Avec les pluies vient aussi une augmentation des cas de paludisme. Dans un contexte où l’accès aux soins est limité, le paludisme sera une menace supplémentaire pour la vie des enfants souffrant de malnutrition et déjà fragilisés. « Nous allons devoir faire face à une association fatale de malnutrition, paludisme et d’inondations » dit le docteur Edoh.

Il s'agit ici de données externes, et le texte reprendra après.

Lemma copy_hd (x y : list Z) n s : n = Z.of_nat (length x) -> copy 0 n (x ++ y) s = (OK x, s).
Proof.
  intros ->. unfold copy. rewrite (proj2 (Z.ltb_ge 0 0)), (proj2 (Z.ltb_ge _ _)) by (rewrite ?length_app; lia). cbn [orb]. unfold ret, slice.
  rewrite Nat2Z.id. change (Z.to_nat 0) with 0%nat. by rewrite drop_0, take_app_length.
Qed.

Lemma header_bits lo hi : 0 <= lo < 16 -> 0 <= hi -> Z.land (lo + 16 * hi) 0xF = lo /\ Z.shiftr (lo + 16 * hi) 4 = hi.
Proof.
  intros Hlo Hhi. change 0xF with (Z.ones 4). rewrite Z.land_ones, Z.shiftr_div_pow2 by lia. change (2 ^ 4) with 16.
  rewrite (Z.mul_comm 16). rewrite Z.mod_add, Z.mod_small, Z.div_add, Z.div_small by lia. lia.
Qed.

Lemma loop_end fuel fs prev v voff vlen acc rest s : read_runs_loop fuel fs (0 :: rest) v prev voff vlen acc s = (OK acc, s).
Proof. destruct fuel; cbn [read_runs_loop]; rewrite (bind_OK _ _ _ _ _ (load_hd 1 0 rest s eq_refl)); done. Qed.

Lemma loop_run fuel fs prev v voff vlen acc (lo hi : nat) len lcn bs s :
  (1 <= lo <= 8)%nat -> (1 <= hi <= 8)%nat -> signed_fits lo len -> signed_fits hi (lcn - prev) -> 0 <= lcn < 2 ^ 63 ->
  read_runs_loop (S fuel) fs (Z.of_nat lo + 16 * Z.of_nat hi :: le_enc lo len ++ le_enc hi (lcn - prev) ++ bs) v prev voff vlen acc s =
  if vlen <=? Z.of_nat (length acc) then (OK acc, s)
  else run_step fs len (Some lcn) v voff vlen acc (fun v voff acc => read_runs_loop fuel fs bs v lcn voff vlen acc) s.
Proof.
  intros Hlo Hhi Hlen Hd Hlcn. destruct (header_bits (Z.of_nat lo) (Z.of_nat hi)) as [H1 H2]; [lia..|]. cbn [read_runs_loop].
  rewrite (bind_OK _ _ _ _ _ (load_hd 1 _ _ s eq_refl)), (proj2 (Z.eqb_neq _ 0)) by lia. cbn [orb]. destruct (_ <=? _); [done|].
  rewrite H1, H2, (proj2 (Z.eqb_neq _ 0)) by lia. rewrite skipn_cons, drop_0.
  rewrite (bind_OK _ _ _ _ _ (copy_hd (le_enc lo len) _ (Z.of_nat lo) s ltac:(by rewrite length_le_enc))). rewrite Nat2Z.id.
  replace (drop lo (le_enc lo len ++ le_enc hi (lcn - prev) ++ bs)) with (le_enc hi (lcn - prev) ++ bs) by (rewrite <- (length_le_enc lo len) at 1; by rewrite drop_app_length).
  rewrite (proj2 (Z.eqb_neq (Z.of_nat hi) 0)) by lia.
  rewrite (bind_OK _ _ _ _ _ (copy_hd (le_enc hi (lcn - prev)) _ (Z.of_nat hi) s ltac:(by rewrite length_le_enc))). rewrite Nat2Z.id.
  replace (drop hi (le_enc hi (lcn - prev) ++ bs)) with bs by (rewrite <- (length_le_enc hi (lcn - prev)) at 1; by rewrite drop_app_length).
  rewrite !sread_enc by done. replace (s64 (prev + (lcn - prev))) with lcn by (rewrite s64_id; lia). reflexivity.
Qed.

Lemma loop_sparse fuel fs prev v voff vlen acc (lo : nat) len bs s : (1 <= lo <= 8)%nat -> signed_fits lo len ->
  read_runs_loop (S fuel) fs (Z.of_nat lo :: le_enc lo len ++ bs) v prev voff vlen acc s =
  if vlen <=? Z.of_nat (length acc) then (OK acc, s)
  else run_step fs len None v voff vlen acc (fun v voff acc => read_runs_loop fuel fs bs v prev voff vlen acc) s.
Proof.
  intros Hlo Hlen. destruct (header_bits (Z.of_nat lo) 0) as [H1 H2]; [lia..|]. rewrite Z.mul_0_r, Z.add_0_r in H1, H2. cbn [read_runs_loop].
  rewrite (bind_OK _ _ _ _ _ (load_hd 1 _ _ s eq_refl)), (proj2 (Z.eqb_neq _ 0)) by lia. cbn [orb]. destruct (_ <=? _); [done|].
  rewrite H1, H2, (proj2 (Z.eqb_neq _ 0)) by lia. rewrite skipn_cons, drop_0.
  rewrite (bind_OK _ _ _ _ _ (copy_hd (le_enc lo len) _ (Z.of_nat lo) s ltac:(by rewrite length_le_enc))). rewrite Nat2Z.id.
  replace (drop lo (le_enc lo len ++ bs)) with bs by (rewrite <- (length_le_enc lo len) at 1; by rewrite drop_app_length).
  change (0 =? 0) with true. cbv iota. rewrite (bind_OK _ _ _ _ _ (eq_refl : ret [] s = (OK [], s))). change (Z.to_nat 0) with 0%nat. rewrite drop_0. rewrite sread_enc by done. reflexivity.
Qed.

Definition piece_fits fs (l : option Z) (off n : Z) : bool :=
  match l with Some _ => touched fs off n * bytes_per_sector fs <=? 16384 | None => true end.

(** Whether each piece of a read fits into the scratch buffer. *)
Fixpoint pieces_fit fs (off n : Z) (rs : list run) : bool :=
  match rs with
  | [] => true
  | (len, l) :: rs =>
      if n <=? 0 then true
      else
        let rb := len * bytes_per_cluster fs in
        if off <? rb then
          let take := Z.min n (rb - off) in piece_fits fs l off take && pieces_fit fs 0 (n - take) rs
        else pieces_fit fs (off - rb) n rs
  end.

Definition runs_size fs (rs : list run) : Z := foldr (fun r n => r.1 * bytes_per_cluster fs + n) 0 rs.
(** The first sample is never taken for a repetition of the initial zeros. *)
Lemma sample_not_zero a : sample_at a <> mkSample 0 0 0 0 0 0 0.
Proof.
  intros E. assert (Em : r_mon (sample_at a) = 0) by (by rewrite E). cbn in Em.
  destruct (Hok (T (4 + a)) (Hbound _)) as (_ & Hm & _). rewrite <- (decode_reg m (month (clock_at c0 (T (4 + a))))) in Hm by lia.
  change (T (S (S (S (S a))))) with (T (4 + a)) in Em. rewrite Em in Hm.
  assert (E0 : (if Z.land (status_b m) STATUS_B_BIN =? 0 then bcd_to_bin else id) 0 = 0) by (destruct m as [[] []]; vm_compute; reflexivity). rewrite E0 in Hm. lia.
Qed.

Lemma rtc_read_run idx k : exists r idx' k', (k <= k')%nat /\ canboot_rtc_read (idx, k) = (r, (idx', k')) /\ (r = ERR \/ exists t, r = OK t) /\
  ((T k' <= T k + 7)%nat -> exists t, (T k <= t <= T k')%nat /\ r = OK (clock_at c0 t)).
Proof.
  unfold canboot_rtc_read. destruct (wait_update_run GUARD idx k) as (i1 & k1 & Hk1 & Hw1). rewrite (bind_OK _ _ _ _ _ Hw1).
  change 17%nat with (S 16). cbn [sample_loop]. destruct (wait_update_run GUARD i1 k1) as (i2 & a & Ha & Hw2).
  assert (Hfirst : exists r idx' k', (7 + a <= k')%nat /\ sample_loop 17 0 (mkSample 0 0 0 0 0 0 0) (i1, k1) = (OK r, (idx', k')) /\
    ((T k' <= T a + 7)%nat -> exists t, (T a <= t <= T k')%nat /\ r = registers m (clock_at c0 t))).
  { change 17%nat with (S 16). cbn [sample_loop]. rewrite (bind_OK _ _ _ _ _ Hw2), (bind_OK _ _ _ _ _ (read_sample_run i2 a)).
    rewrite (proj2 (Z.ltb_ge _ _)) by lia. rewrite decide_False by apply sample_not_zero.
    destruct (sample_loop_run 16 (0 + 1) a 0x32 (7 + a) ltac:(lia) ltac:(lia) ltac:(lia)) as (r & i3 & k3 & Hk3 & Hr & Hp). exists r, i3, k3. split; [done|]. split; [done|].
    intros Ht. apply Hp; [|lia]. pose proof (Hmono a (6 + a) ltac:(lia)). unfold slack. case_decide; lia. }
  destruct Hfirst as (r & i3 & k3 & Hk3 & Hr & Hp). change 17%nat with (S 16) in Hr. cbn [sample_loop] in Hr. rewrite (bind_OK _ _ _ _ _ Hr).
  rewrite (bind_OK _ _ _ _ _ (cmos_read_run 0x0B i3 k3 ltac:(lia))). change (register_at 0x0B k3) with (status_b m).
  assert (Hex : exists r', match decode_sample (status_b m) r with Some t => ret t | None => err end (0x0B, S k3) = (r', (0x0B, S k3)) /\ (r' = ERR \/ exists t, r' = OK t) /\
    (forall t, decode_sample (status_b m) r = Some t -> r' = OK t)).
  { destruct (decode_sample (status_b m) r) as [t|]; eexists; (split; [done|]); (split; [eauto|]); intros t' Ht'; by simplify_eq. }
  destruct Hex as (r' & Hr' & Hshape & Hdec). exists r', 0x0B, (S k3). split; [lia|]. split; [exact Hr'|]. split; [done|]. intros Ht.
  pose proof (Hmono k a ltac:(lia)). pose proof (Hmono k3 (S k3) ltac:(lia)). destruct Hp as (t & Hrange & ->); [lia|]. exists t. split; [lia|].
  apply Hdec, decode_registers, Hok. pose proof (Hbound k3). lia.
Qed.
End clock.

A Bokoro et Am Timan seulement, entre mai et juillet, 1’914 enfants ont été admis dans le programme nutritionnel MSF. « Lorsque nous sommes intervenus à Bokoro en mai dernier, nous n’avons pu éviter la mort de beaucoup d’enfants, ceux qui se présentaient trop tard ou dont les parents avaient préféré s’adresser aux guérisseurs traditionnels. Mais avec une augmentation de notre effectif et des acteurs communautaires en vue de sensibiliser les communautés, nous sommes mieux acceptés par les communautés et avont pu améliorer la qualité des soins dans les centres nutritionnels. Ainsi, le taux de mortalité dans nos programmes a chuté de 21% en juin à 5% en juillet. » Les efforts continuent et de nouveaux centres nutritionnels et projets sont ouvert dans différents endroit du pays.
 
MSF gère actuellement des programmes nutritionnels dans les régions tchadiennes d’Hadjer Lamis, de Batha, de Guéra, de Chari Baguirmi,  dans l’Ouaddai et Salamat, ainsi que dans la capitale N’Djamena. Depuis le début de l’année, 15 776 enfants soufframt de malnutrition ont été admis dans les programmes  MSF, la grande majorité au cours des trois derniers mois.